Task details:
Below are the records; restate all of them exactly.

Stored items:
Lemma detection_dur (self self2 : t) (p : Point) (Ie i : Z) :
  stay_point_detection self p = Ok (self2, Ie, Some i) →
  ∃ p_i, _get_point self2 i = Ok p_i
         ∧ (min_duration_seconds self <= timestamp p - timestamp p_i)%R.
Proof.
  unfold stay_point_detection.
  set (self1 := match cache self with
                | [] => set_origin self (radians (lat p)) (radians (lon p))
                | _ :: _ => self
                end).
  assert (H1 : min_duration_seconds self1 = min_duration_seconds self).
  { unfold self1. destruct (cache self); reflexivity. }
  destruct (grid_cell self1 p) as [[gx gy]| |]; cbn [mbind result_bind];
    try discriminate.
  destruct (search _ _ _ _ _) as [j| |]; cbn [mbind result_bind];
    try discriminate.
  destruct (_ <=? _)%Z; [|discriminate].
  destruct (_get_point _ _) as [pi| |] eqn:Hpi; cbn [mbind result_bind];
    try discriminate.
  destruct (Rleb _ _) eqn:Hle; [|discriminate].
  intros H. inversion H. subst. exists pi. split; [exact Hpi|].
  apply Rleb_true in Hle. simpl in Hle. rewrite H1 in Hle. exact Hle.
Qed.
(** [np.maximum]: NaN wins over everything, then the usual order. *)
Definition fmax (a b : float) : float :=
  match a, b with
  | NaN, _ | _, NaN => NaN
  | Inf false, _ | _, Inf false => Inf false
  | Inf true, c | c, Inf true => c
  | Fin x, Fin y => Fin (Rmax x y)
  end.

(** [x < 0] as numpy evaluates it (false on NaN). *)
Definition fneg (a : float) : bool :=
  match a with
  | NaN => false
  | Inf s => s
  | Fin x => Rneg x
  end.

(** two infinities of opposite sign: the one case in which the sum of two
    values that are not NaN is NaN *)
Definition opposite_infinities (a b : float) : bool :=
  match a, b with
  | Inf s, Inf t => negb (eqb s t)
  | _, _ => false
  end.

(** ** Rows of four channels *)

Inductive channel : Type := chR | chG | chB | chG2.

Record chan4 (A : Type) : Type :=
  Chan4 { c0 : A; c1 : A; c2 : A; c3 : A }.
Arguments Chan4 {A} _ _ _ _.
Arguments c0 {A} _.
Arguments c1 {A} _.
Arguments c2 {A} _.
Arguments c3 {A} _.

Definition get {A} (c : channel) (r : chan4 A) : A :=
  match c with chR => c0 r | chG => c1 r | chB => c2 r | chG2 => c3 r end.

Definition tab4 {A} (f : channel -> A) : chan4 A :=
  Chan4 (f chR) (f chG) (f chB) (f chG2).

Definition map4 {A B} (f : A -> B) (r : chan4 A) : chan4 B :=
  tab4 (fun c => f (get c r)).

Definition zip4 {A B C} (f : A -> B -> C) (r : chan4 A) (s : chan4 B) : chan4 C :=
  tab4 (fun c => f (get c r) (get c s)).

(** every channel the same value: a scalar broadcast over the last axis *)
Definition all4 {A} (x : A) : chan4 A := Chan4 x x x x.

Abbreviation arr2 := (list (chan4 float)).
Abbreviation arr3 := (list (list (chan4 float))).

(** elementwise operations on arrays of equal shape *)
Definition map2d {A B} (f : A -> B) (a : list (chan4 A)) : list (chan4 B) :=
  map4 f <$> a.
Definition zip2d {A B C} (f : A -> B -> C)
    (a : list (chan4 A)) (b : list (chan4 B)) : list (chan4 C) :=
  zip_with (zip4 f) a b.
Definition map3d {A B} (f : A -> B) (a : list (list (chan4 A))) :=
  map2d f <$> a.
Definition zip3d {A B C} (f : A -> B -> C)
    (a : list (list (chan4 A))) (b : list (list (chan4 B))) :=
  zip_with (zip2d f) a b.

Response area:
Lemma detection_dur (self self2 : t) (p : Point) (Ie i : Z) :
  stay_point_detection self p = Ok (self2, Ie, Some i) →
  ∃ p_i, _get_point self2 i = Ok p_i
         ∧ (min_duration_seconds self <= timestamp p - timestamp p_i)%R.
Proof.
  unfold stay_point_detection.
  set (self1 := match cache self with
                | [] => set_origin self (radians (lat p)) (radians (lon p))
                | _ :: _ => self
                end).
  assert (H1 : min_duration_seconds self1 = min_duration_seconds self).
  { unfold self1. destruct (cache self); reflexivity. }
  destruct (grid_cell self1 p) as [[gx gy]| |]; cbn [mbind result_bind];
    try discriminate.
  destruct (search _ _ _ _ _) as [j| |]; cbn [mbind result_bind];
    try discriminate.
  destruct (_ <=? _)%Z; [|discriminate].
  destruct (_get_point _ _) as [pi| |] eqn:Hpi; cbn [mbind result_bind];
    try discriminate.
  destruct (Rleb _ _) eqn:Hle; [|discriminate].
  intros H. inversion H. subst. exists pi. split; [exact Hpi|].
  apply Rleb_true in Hle. simpl in Hle. rewrite H1 in Hle. exact Hle.
Qed.
(** [np.maximum]: NaN wins over everything, then the usual order. *)
Definition fmax (a b : float) : float :=
  match a, b with
  | NaN, _ | _, NaN => NaN
  | Inf false, _ | _, Inf false => Inf false
  | Inf true, c | c, Inf true => c
  | Fin x, Fin y => Fin (Rmax x y)
  end.

(** [x < 0] as numpy evaluates it (false on NaN). *)
Definition fneg (a : float) : bool :=
  match a with
  | NaN => false
  | Inf s => s
  | Fin x => Rneg x
  end.

(** two infinities of opposite sign: the one case in which the sum of two
    values that are not NaN is NaN *)
Definition opposite_infinities (a b : float) : bool :=
  match a, b with
  | Inf s, Inf t => negb (eqb s t)
  | _, _ => false
  end.

(** ** Rows of four channels *)

Inductive channel : Type := chR | chG | chB | chG2.

Record chan4 (A : Type) : Type :=
  Chan4 { c0 : A; c1 : A; c2 : A; c3 : A }.
Arguments Chan4 {A} _ _ _ _.
Arguments c0 {A} _.
Arguments c1 {A} _.
Arguments c2 {A} _.
Arguments c3 {A} _.

Definition get {A} (c : channel) (r : chan4 A) : A :=
  match c with chR => c0 r | chG => c1 r | chB => c2 r | chG2 => c3 r end.

Definition tab4 {A} (f : channel -> A) : chan4 A :=
  Chan4 (f chR) (f chG) (f chB) (f chG2).

Definition map4 {A B} (f : A -> B) (r : chan4 A) : chan4 B :=
  tab4 (fun c => f (get c r)).

Definition zip4 {A B C} (f : A -> B -> C) (r : chan4 A) (s : chan4 B) : chan4 C :=
  tab4 (fun c => f (get c r) (get c s)).

(** every channel the same value: a scalar broadcast over the last axis *)
Definition all4 {A} (x : A) : chan4 A := Chan4 x x x x.

Abbreviation arr2 := (list (chan4 float)).
Abbreviation arr3 := (list (list (chan4 float))).

(** elementwise operations on arrays of equal shape *)
Definition map2d {A B} (f : A -> B) (a : list (chan4 A)) : list (chan4 B) :=
  map4 f <$> a.
Definition zip2d {A B C} (f : A -> B -> C)
    (a : list (chan4 A)) (b : list (chan4 B)) : list (chan4 C) :=
  zip_with (zip4 f) a b.
Definition map3d {A B} (f : A -> B) (a : list (list (chan4 A))) :=
  map2d f <$> a.
Definition zip3d {A B C} (f : A -> B -> C)
    (a : list (list (chan4 A))) (b : list (list (chan4 B))) :=
  zip_with (zip2d f) a b.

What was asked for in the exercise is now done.